There are more than 160 islands making up the archipelago of New Zealand, another 40 or so trapped within our lakes and rivers, some 30 more outlying islands, 20 that are part of the wider Realm of New Zealand (such as Tokelau and the Cooks), and a dozen others that are part of our territorial claim in Antarctica—islands within islands, islands without, and islands far-flung.
As a nation we’ve become used to the idea of living a life adrift in the South Pacific. It’s part of our history and ingrained in our culture and ideology. It has made us tribal—just ask a ‘Mainlander’ about those from the North, or a Chatham Island ‘Weka’ about the ‘Kiwis’ over on ‘New Zealand’. Isolation has created connections and rivalry, it has stimulated innovation and built trading relationships.
In this issue we visit some of our islands, but for reasons as diverse as the islands themselves.
A government-commissioned report by the consultancy firm MartinJenkins looked at the unusual economic environment on the Chatham Islands, where every item carries an import-export tax in the form of ‘council dues’, where the employment is as finite as available work, and where the population has been decreasing at a rate of 10 per cent each decade. The report included some alarming insights and some future scenarios designed to move towards a more self-sufficient economy. On her first assignment for New Zealand Geographic, Anna Pearson travelled to Chatham Island to compare the report’s findings with circumstances on the ground, and to record the story of the islanders in their own voice. She found a situation more complex than the report made out, and within it, some islanders bringing characteristic tenacity to the opportunities afforded by their isolation.
On a separate assignment—my first in some time—I ventured with photographer Richard Robinson to Great Mercury Island in search of kōkopu meant to illustrate last issue’s feature on the native fish. It didn’t go very well—we found just one—but stumbled on a much bigger story besides. The Department of Conservation and the merchant banking partnership of Sir Michael Fay and David Richwhite had just completed a unique eradication programme to rid the island of predators. In an environment of diminishing funding for conservation, this public-private model appeared promising. And in an environment without predators, the results were staggering. Within months of the eradication, birds were resettling burrows unoccupied for decades, and the island’s farmers were reporting record numbers of geckos, bumblebees and spiders as the island’s ecology rebounded. But it wasn’t the rebound that surprised DOC staff, it was the rate.
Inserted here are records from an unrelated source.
Lemma to_ulong_testbit z j :
  j < 8 * sizeof_ulong →
  N.testbit (Property.to_ulong z) j = Z.testbit z (Z.of_N j).
Proof.
  intros Hj. unfold Property.to_ulong.
  rewrite <-Z.testbit_of_N, Z2N.id.
  - apply Z.mod_pow2_bits_low. lia.
  - apply Z.mod_pos_bound. apply Z.pow_pos_nonneg; lia.
Qed.

Lemma word_array_bit_chunks v cnt i :
  N.of_nat i / (8 * sizeof_ulong) < N.of_nat cnt →
  word_array_bit (8 * sizeof_ulong) (map (ulong_chunk v) (seq 0 cnt)) i
  = Z.testbit v (Z.of_nat i).
Proof.
  intros Hi. unfold word_array_bit.
  assert (HW : 0 < 8 * sizeof_ulong)
    by (destruct sizeof_ulong_cases as [-> | ->]; lia).
  set (W := 8 * sizeof_ulong) in *.
  assert (HWdef : W = 8 * sizeof_ulong) by done.
  set (k := N.to_nat (N.of_nat i / W)).
  assert (Hk : map (ulong_chunk v) (seq 0 cnt) !! k = Some (ulong_chunk v k)).
  { change (map ?f ?l) with (f <$> l).
    rewrite list_lookup_fmap, lookup_seq_lt by lia. done. }
  rewrite (nth_lookup_Some _ _ _ _ Hk). unfold ulong_chunk.
  pose proof (N.mod_lt (N.of_nat i) W) as Hmod.
  rewrite to_ulong_testbit by (fold W; lia).
  rewrite Z.shiftr_spec by apply N2Z.is_nonneg. f_equal.
  pose proof (N.div_mod (N.of_nat i) W) as Hdm.
  assert (Hk' : Z.of_nat k = Z.of_N (N.of_nat i / W)) by (unfold k; lia).
  rewrite Hk'. clearbody W. clear Hk Hk' k.
  assert (HW' : W ≠ 0) by lia. specialize (Hdm HW').
  replace (Z.of_N (N.of_nat i / W) * 8 * Z.of_N sizeof_ulong)%Z
    with (Z.of_N (W * (N.of_nat i / W))) by (subst W; lia).
  lia.
Qed.

(** [get_vec4] on an integer slot gives the digits of the bit pattern the
    slot holds. *)
Lemma get_vec4_bits T off buf val n :
  Property.load_atom buf off (sizeof_atom T) = Ok n →
  Property.get_vec4 {| kind := property_atom T; offset_ := Some off |} buf val
  = Ok (bits_of (N.to_nat (8 * sizeof_atom T)) n).
Proof.
  intros Hload. unfold Property.get_vec4. simpl. rewrite Hload. simpl.
  f_equal. unfold vec4_setarray, vec4_resize. rewrite length_resize, take_0.
  rewrite drop_ge by (rewrite length_resize; lia).
  rewrite (right_id_L [] (++)). simpl. unfold bits_of.
  set (v := Property.atom_value T n).
  set (cnt := if sizeof_atom T <? sizeof_ulong then 1
              else sizeof_atom T / sizeof_ulong).
  assert (Hcnt : ∃ m, N.to_nat cnt = S m ∧
            ∀ i, (i < N.to_nat (8 * sizeof_atom T))%nat →
                 N.of_nat i / (8 * sizeof_ulong) < N.of_nat (S m)).
  { unfold cnt. destruct sizeof_ulong_cases as [-> | ->]; destruct T; simpl;
      first [ exists 0%nat; split; [reflexivity|];
              intros i Hi; apply N.Div0.div_lt_upper_bound; lia
            | exists 1%nat; split; [reflexivity|];
              intros i Hi; apply N.Div0.div_lt_upper_bound; lia ]. }
  destruct Hcnt as (m & Hm & Hidx). rewrite Hm. simpl. rewrite Nat.sub_0_r.
  assert (Htmp : Property.to_ulong v
                 :: map (fun idx => Property.to_ulong
                           (Z.shiftr v (Z.of_nat idx * 8 * Z.of_N sizeof_ulong)))
                        (seq 1 m)
                 = map (ulong_chunk v) (seq 0 (S m))).
  { simpl. f_equal. }
  rewrite Htmp. apply map_ext_in. intros i Hi. apply in_seq in Hi. f_equal.
  rewrite word_array_bit_chunks by (apply Hidx; lia).
  rewrite <-nat_N_Z. apply atom_value_testbit. lia.
Qed.

End Vec4.

(** ** Slots of a frozen class *)

Section FrozenSlots.
Context `{Platform}.
(** The repository of the example: three branches from two pages. *)
Lemma branches_of_all_pages_witness :
  GitHubRepo.getBranches ExamplesBranches.listBranches 3 "acme" "shop"
  = Some (inr ["main"; "dev"; "release"]).
Proof.
  refine (@branches_of_all_pages ExamplesBranches.listBranches "acme" "shop"
            [GitHubRepo.mkPage ["main"; "dev"] 2; GitHubRepo.mkPage ["release"] 0]
            None 3 _ _).
  - cbn. repeat split. discriminate.
  - cbn [length]. lia.
Defined.

(* ===================================================================== *)
(** * How much a resolver asks and waits                                 *)
(* ===================================================================== *)

Lemma composer_loop_bound (lowerCase : Z -> Z) (c : Composer.ComposerLookup) :
  forall pkgs acc w,
  exists res g s dt evs,
    Composer.notInPublic lowerCase c pkgs acc w = (acc ++ res, advance w g dt evs)
    /\ length (gets evs) = g
    /\ sleeps evs = repeat (EvSleep 10) s
    /\ (s <= g <= 4 * length pkgs)%nat
    /\ (length res <= length pkgs)%nat.
Proof.
  induction pkgs as [|pkg rest IH]; intros acc w.
  - exists [], 0%nat, 0%nat, 0, []. cbn [Composer.notInPublic]. unfold ret.
    rewrite app_nil_r, advance_nothing. repeat split; cbn [length]; lia.
  - cbn [Composer.notInPublic].
    destruct (Composer.localReference lowerCase (Composer.Version pkg)
              || Composer.urlReference lowerCase (Composer.Version pkg)
              || Composer.gitReference lowerCase (Composer.Version pkg)).
    + destruct (IH acc w) as (res & g & s & dt & evs & E & Hg & Hs & Hb & Hr).
      exists res, g, s, dt, evs. repeat split; try assumption; cbn [length]; lia.
    + unfold bind.
      destruct (ComposerRun.composer_run_summary (k := retriesLeft 0) c
                  (Composer.Name pkg) 0 w (le_n _))
        as (b & g1 & s1 & dt1 & evs1 & E1 & Hg1 & Hs1 & Hb1).
      rewrite E1.
      destruct (IH (if negb b then acc ++ [Composer.Name pkg] else acc)
                   (advance w g1 dt1 evs1))
        as (res & g & s & dt & evs & E & Hg & Hs & Hb & Hr).
      rewrite E, advance_advance.
      exists ((if negb b then [Composer.Name pkg] else []) ++ res),
        (g + g1)%nat, (s1 + s)%nat, (dt1 + dt), (evs1 ++ evs).
      split; [f_equal; destruct b; cbn [negb app];
              [reflexivity | now rewrite <- app_assoc] | ].
      split; [rewrite gets_app, length_app, Hg1, repeat_length; lia | ].
      split; [rewrite sleeps_app, Hs1, Hs, repeat_app; reflexivity | ].
      unfold retriesLeft in Hb1.
      split; [cbn [length]; lia | ].
      rewrite length_app. destruct b; cbn [negb length]; lia.
Qed.

Lemma mvn_loop_bound (NotAvailable : string -> bool) (n : Mvn.MVNLookup) :
  forall pkgs acc w,
  exists res g s dt evs,
    Mvn.notInPublic NotAvailable n pkgs acc w = (acc ++ res, advance w g dt evs)
    /\ length (gets evs) = g
    /\ sleeps evs = repeat (EvSleep 10) s
    /\ (s <= g <= 4 * length pkgs)%nat
    /\ (length res <= length pkgs)%nat.
Proof.
  induction pkgs as [|pkg rest IH]; intros acc w.
  - exists [], 0%nat, 0%nat, 0, []. cbn [Mvn.notInPublic]. unfold ret.
    rewrite app_nil_r, advance_nothing. repeat split; cbn [length]; lia.
  - cbn [Mvn.notInPublic]. unfold bind.
    destruct (MvnRun.mvn_run_summary NotAvailable (k := retriesLeft 0) n pkg 0 w
                (le_n _))
      as (b & g1 & s1 & dt1 & evs1 & E1 & Hg1 & Hs1 & Hb1 & _).
    rewrite E1.
    match goal with
    | |- context [Mvn.notInPublic NotAvailable n rest ?acc' _] =>
        destruct (IH acc' (advance w g1 dt1 evs1))
          as (res & g & s & dt & evs & E & Hg & Hs & Hb & Hr)
    end.
    rewrite E, advance_advance.
    exists ((if negb b then [(Mvn.Group pkg ++ "/" ++ Mvn.Artifact pkg)%string]
             else []) ++ res),
      (g + g1)%nat, (s1 + s)%nat, (dt1 + dt), (evs1 ++ evs).
    split; [f_equal; destruct b; cbn [negb app];
            [reflexivity | now rewrite <- app_assoc] | ].
    split; [rewrite gets_app, length_app, Hg1, repeat_length; lia | ].
    split; [rewrite sleeps_app, Hs1, Hs, repeat_app; reflexivity | ].
    unfold retriesLeft in Hb1.
    split; [cbn [length]; lia | ].
    rewrite length_app. destruct b; cbn [negb length]; lia.
Qed.
(** * Job handles of the BigQuery client: [src/job.ts]

    A shallow embedding of the [Job] class (constructor, [cancel],
    [getQueryResults], [getQueryResultsAsStream_], [poll_]) together with the
    part of the JavaScript object model those methods rely on: dynamically
    typed values, a store of mutable objects addressed by reference,
    truthiness, property reads and the [extend] merge of the npm package of
    that name. *)

From stdpp Require Import gmap strings list fin_maps pretty.

Open Scope string_scope.

#[local] Set Warnings "-register-all".

(** ** JavaScript values and the object store *)

Module Js.

(** References into the store.  Two references are the same object exactly
    when they are the same location ([===] on objects). *)
Abbreviation loc := nat.

(** Values.  Numbers are the integer-valued ones (the numeric options of this
    API, [maxResults], [startIndex], [timeoutMs], [maxApiCalls], are counts);
    arrays are never written by [job.ts] and are carried by value; every
    other object is a reference into the store. *)
Inductive value : Type :=
| Undefined
| Null
| Bool (b : bool)
| Num (n : Z)
| Str (s : string)
| Arr (elems : list value)
| Ref (l : loc).
(** With the guard macro defined, including the header changes
    nothing. *)
Lemma include_helper_guarded (dt : env -> env) (e : env) :
  is_defined HELPER_PBIL_H e = true -> include_helper dt e = e.
Proof.
  intros H. unfold include_helper. rewrite helper_lines_eq.
  unfold helper_lines.
  cbn [pp_lines pp_line].
  fold HELPER_PBIL_H. rewrite H. reflexivity.
Qed.

(** With the guard macro undefined, including the header defines it,
    includes [datatypes.h], and lets the code of the header through. *)
Lemma include_helper_first (dt : env -> env) (e : env) :
  is_defined HELPER_PBIL_H e = false ->
  include_helper dt e
  = fold_left (fun e ts => emit helper_origin ts e) helper_code
              (dt (define HELPER_PBIL_H e)).
Proof.
  intros H. unfold include_helper. rewrite helper_lines_eq.
  unfold helper_lines.
  cbn [pp_lines pp_line].
  fold HELPER_PBIL_H. rewrite H. reflexivity.
Qed.

End GuardFacts.

Import Preprocessor.

Section IncludeGuard.

(** The effect of including [datatypes.h], which the supplied source
    does not contain.  It is assumed not to undefine the guard macro of
    [helper_pbil.h], and to let through no line of [helper_pbil.h]. *)
Variable datatypes_h : env -> env.

Hypothesis datatypes_keeps_guard :
  forall e, is_defined HELPER_PBIL_H e = true ->
            is_defined HELPER_PBIL_H (datatypes_h e) = true.

Hypothesis datatypes_lets_no_helper_code :
  forall e, from_helper (output (datatypes_h e)) = from_helper (output e).













End IncludeGuard.


(** The steps of the sample unit leave the header alone. *)
Lemma sample_actions_leave_header_alone :
  Forall leaves_header_alone sample_actions.
Proof.
  unfold sample_actions.
  repeat (apply Forall_cons; [|]); try apply Forall_nil; simpl;
    try exact I; split; intros e.
  - now apply GuardFacts.is_defined_define.
  - reflexivity.
  - reflexivity.
  - simpl. rewrite GuardFacts.from_helper_app. simpl. apply app_nil_r.
  - now apply GuardFacts.is_defined_undef.
  - reflexivity.
Qed.



(** * Further properties of the interface *)


(** Every declared function takes a pointer as its first parameter, and
    its result has either the type of that parameter (the population or
    probability vector handed in) or the type of what it points to (an
    individual of the population handed in). *)
Theorem result_follows_first_parameter :
  Forall (fun p =>
            exists q, hd_error (params p) = Some q
                      /\ is_pointer (ptype q) = true
                      /\ (ret p = ptype q \/ Tptr (ret p) = ptype q))
         (prototypes helper_pbil_h)
  /\ map (fun p => (fname p,
                    match hd_error (params p) with
                    | Some q => ctype_eqb (ret p) (ptype q)
                    | None => false
                    end))
         (prototypes helper_pbil_h)
     = [ ("generate_population", true); ("update_prob_vector", true);
         ("findBest", false); ("findWorst", false); ("mutate", true) ].
Proof.
  rewrite InterfaceFacts.helper_prototypes.
  split; [|reflexivity].
  each; eexists; (split; [reflexivity|]); (split; [reflexivity|]);
    (now left) || (now right).
Qed.

(** * Further properties of the include guard *)

Module GuardMore.

Import Source Lines Lexer Syntax Parser Preprocessor Header.


Lemma is_defined_define_keeps (m n : string) (e : env) :
  is_defined m e = true -> is_defined m (define n e) = true.
Proof.
  unfold is_defined, define. simpl. intros ->. apply orb_true_r.
Qed.

(** With the guard macro defined, a step that never undefines it keeps
    it defined and lets nothing of the header through. *)
Lemma act_predefined (dt : env -> env) (a : action) (e : env) :
  never_undefines a ->
  is_defined HELPER_PBIL_H e = true ->
  is_defined HELPER_PBIL_H (act dt a e) = true
  /\ from_helper (output (act dt a e)) = from_helper (output e).
Proof.
  destruct a as [|f]; simpl.
  - intros _ Hd. rewrite GuardFacts.include_helper_guarded by assumption.
    now split.
  - intros [Hk Ho] Hd. split; [now apply Hk | apply Ho].
Qed.

Lemma run_predefined (dt : env -> env) (acts : list action) (e : env) :
  Forall never_undefines acts ->
  is_defined HELPER_PBIL_H e = true ->
  is_defined HELPER_PBIL_H (run dt acts e) = true
  /\ from_helper (output (run dt acts e)) = from_helper (output e).
Proof.
  revert e; induction acts as [|a acts IH]; intros e Ha Hd.
  - now split.
  - inversion Ha as [|? ? H1 H2]; subst.
    destruct (act_predefined dt a e H1 Hd) as [H3 H4].
    destruct (IH (act dt a e) H2 H3) as [H5 H6].
    split; [exact H5|]. change (run dt (a :: acts) e)
      with (run dt acts (act dt a e)). now rewrite H6.
Qed.

(** A step that leaves the header alone never undefines the guard. *)
Lemma leaves_alone_never_undefines (a : action) :
  leaves_header_alone a -> never_undefines a.
Proof.
  destruct a as [|f]; simpl; [exact (fun H => H)|].
  intros [Hg Ho]. split; [|exact Ho].
  intros e He. now rewrite Hg.
Qed.

Lemma sample_actions_never_undefine :
  Forall never_undefines sample_actions.
Proof.
  apply (Forall_impl _ leaves_alone_never_undefines).
  exact sample_actions_leave_header_alone.
Qed.


End GuardMore.



(** When [HELPER_PBIL_H] is already defined, including the header
    changes nothing: no declaration is let through, and [datatypes.h]
    is not read.  So in a unit that has the macro defined and never
    undefines it, the inclusions of the header, however many, bring
    none of its declarations: what the header has let through stays as
    it was. *)
Theorem predefined_guard_suppresses (dt : env -> env) (acts : list action)
        (e : env) :
  Forall never_undefines acts ->
  is_defined HELPER_PBIL_H e = true ->
  helper_prototypes (run dt acts e) = helper_prototypes e
  /\ is_defined HELPER_PBIL_H (run dt acts e) = true
  /\ forall e0, is_defined HELPER_PBIL_H e0 = true -> include_helper dt e0 = e0.
Proof.
  intros Ha Hd.
  destruct (GuardMore.run_predefined dt acts e Ha Hd) as [H1 H2].
  split; [unfold helper_prototypes; now rewrite H2|].
  split; [exact H1|].
  intros e0. apply GuardFacts.include_helper_guarded.
Qed.

Lemma predefined_guard_suppresses_witness :
  Forall never_undefines sample_actions
  /\ is_defined HELPER_PBIL_H
       {| defined := ["HELPER_PBIL_H"]; output := [] |} = true
  /\ helper_prototypes
       (run sample_datatypes_h sample_actions
            {| defined := ["HELPER_PBIL_H"]; output := [] |})
     = [].
Proof.
  split; [exact GuardMore.sample_actions_never_undefine|].
  split; [reflexivity|].
  exact (proj1 (predefined_guard_suppresses
                  sample_datatypes_h sample_actions
                  {| defined := ["HELPER_PBIL_H"]; output := [] |}
                  GuardMore.sample_actions_never_undefine eq_refl)).
Defined.





(** The header defines its guard macro before it includes
    [datatypes.h].  So if [datatypes.h] includes [helper_pbil.h] back,
    that inner inclusion is empty: the outcome is the same as if
    [datatypes.h] did not include it. *)
Theorem circular_include_cut (before_it after_it inner : env -> env)
        (e : env) :
  (forall x, is_defined HELPER_PBIL_H x = true ->
             is_defined HELPER_PBIL_H (before_it x) = true) ->
  include_helper (fun x => after_it (include_helper inner (before_it x))) e
  = include_helper (fun x => after_it (before_it x)) e.
Proof.
  intros Hk.
  destruct (is_defined HELPER_PBIL_H e) eqn:Hd.
  - rewrite (GuardFacts.include_helper_guarded
               (fun x => after_it (before_it x))) by assumption.
    now rewrite GuardFacts.include_helper_guarded.
  - rewrite (GuardFacts.include_helper_first
               (fun x => after_it (before_it x))) by assumption.
    rewrite (GuardFacts.include_helper_first
               (fun x => after_it (include_helper inner (before_it x))))
      by assumption.
    rewrite (GuardFacts.include_helper_guarded inner); [reflexivity|].
    apply Hk. reflexivity.
Qed.

Lemma circular_include_cut_witness :
  (forall x, is_defined HELPER_PBIL_H x = true ->
             is_defined HELPER_PBIL_H (define "DATATYPES_H" x) = true)
  /\ include_helper circular_datatypes_h {| defined := []; output := [] |}
     = include_helper sample_datatypes_h {| defined := []; output := [] |}.
Proof.
  assert (forall x, is_defined HELPER_PBIL_H x = true ->
                    is_defined HELPER_PBIL_H (define "DATATYPES_H" x) = true)
    as Hk by (intros x H; exact H).
  split; [exact Hk|].
  exact (circular_include_cut
           (define "DATATYPES_H")
           (emit (FromFile "datatypes.h")
                 (tokenize "typedef struct problem problem;"))
           (fun e => e)
           {| defined := []; output := [] |} Hk).
Defined.

(** Including the header undefines nothing: a macro that is defined
    before the inclusion is still defined after it, provided
    [datatypes.h] does not undefine it. *)
Theorem inclusion_keeps_macros (dt : env -> env) (m : string) (e : env) :
  (forall x, is_defined m x = true -> is_defined m (dt x) = true) ->
  is_defined m e = true ->
  is_defined m (include_helper dt e) = true.
Proof.
  intros Hk Hm.
  destruct (is_defined HELPER_PBIL_H e) eqn:Hd.
  - now rewrite GuardFacts.include_helper_guarded.
  - rewrite GuardFacts.include_helper_first by assumption.
    unfold is_defined. rewrite GuardFacts.emit_all_defined.
    apply Hk. now apply GuardMore.is_defined_define_keeps.
Qed.

Lemma inclusion_keeps_macros_witness :
  is_defined "NDEBUG" {| defined := ["NDEBUG"]; output := [] |} = true
  /\ is_defined "NDEBUG"
       (include_helper sample_datatypes_h
                       {| defined := ["NDEBUG"]; output := [] |}) = true.
Proof.
  split; [reflexivity|].
  apply (inclusion_keeps_macros sample_datatypes_h "NDEBUG").
  - intros x H. exact H.
  - reflexivity.
Defined.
Another staffer, deputy editor Rebekah White, deserted her desk for the relative discomfort of a climbing harness and visited the little-explored islands of life in the tree canopy. “The canopy is one of the least visited, least researched and least understood ecosystems on Earth,” writes White. “As a human race, we’ve spent more time sending spacecraft to Mars than figuring out how this layer of the forest operates, especially in temperate zones such as New Zealand.”
Each of the islands we visited for this issue surprised us. Consider the eruption of an undersea volcano off the Tongan coast, depicted in the Viewfinder department in this issue. In 2009, an island sprang from the sea, firing rocks and steam into the air, and rose to a height of some 30 metres. A few months later, it was gone, devoured by the ocean swells. When it happened again in 2015, it stopped air traffic. This time, the cone towered to an altitude of more than 100 metres of ash and tephra, and joined two adjacent islands. Kiwi scientists cobbled together an expedition to see what the world’s latest island might reveal about the eruption sequences of volcanoes, to see what surprises this island might have, says study leader Marco Brenna, “before it disappears, too”.
Islands appear to concentrate and juxtapose the challenges and achievements of life and culture that are averaged out and homogenised in the wider spaces of continents. In New Zealand, we are all islanders, adrift yet bound together by geography and circumstance, on the last and perhaps most surprising archipelago on the planet.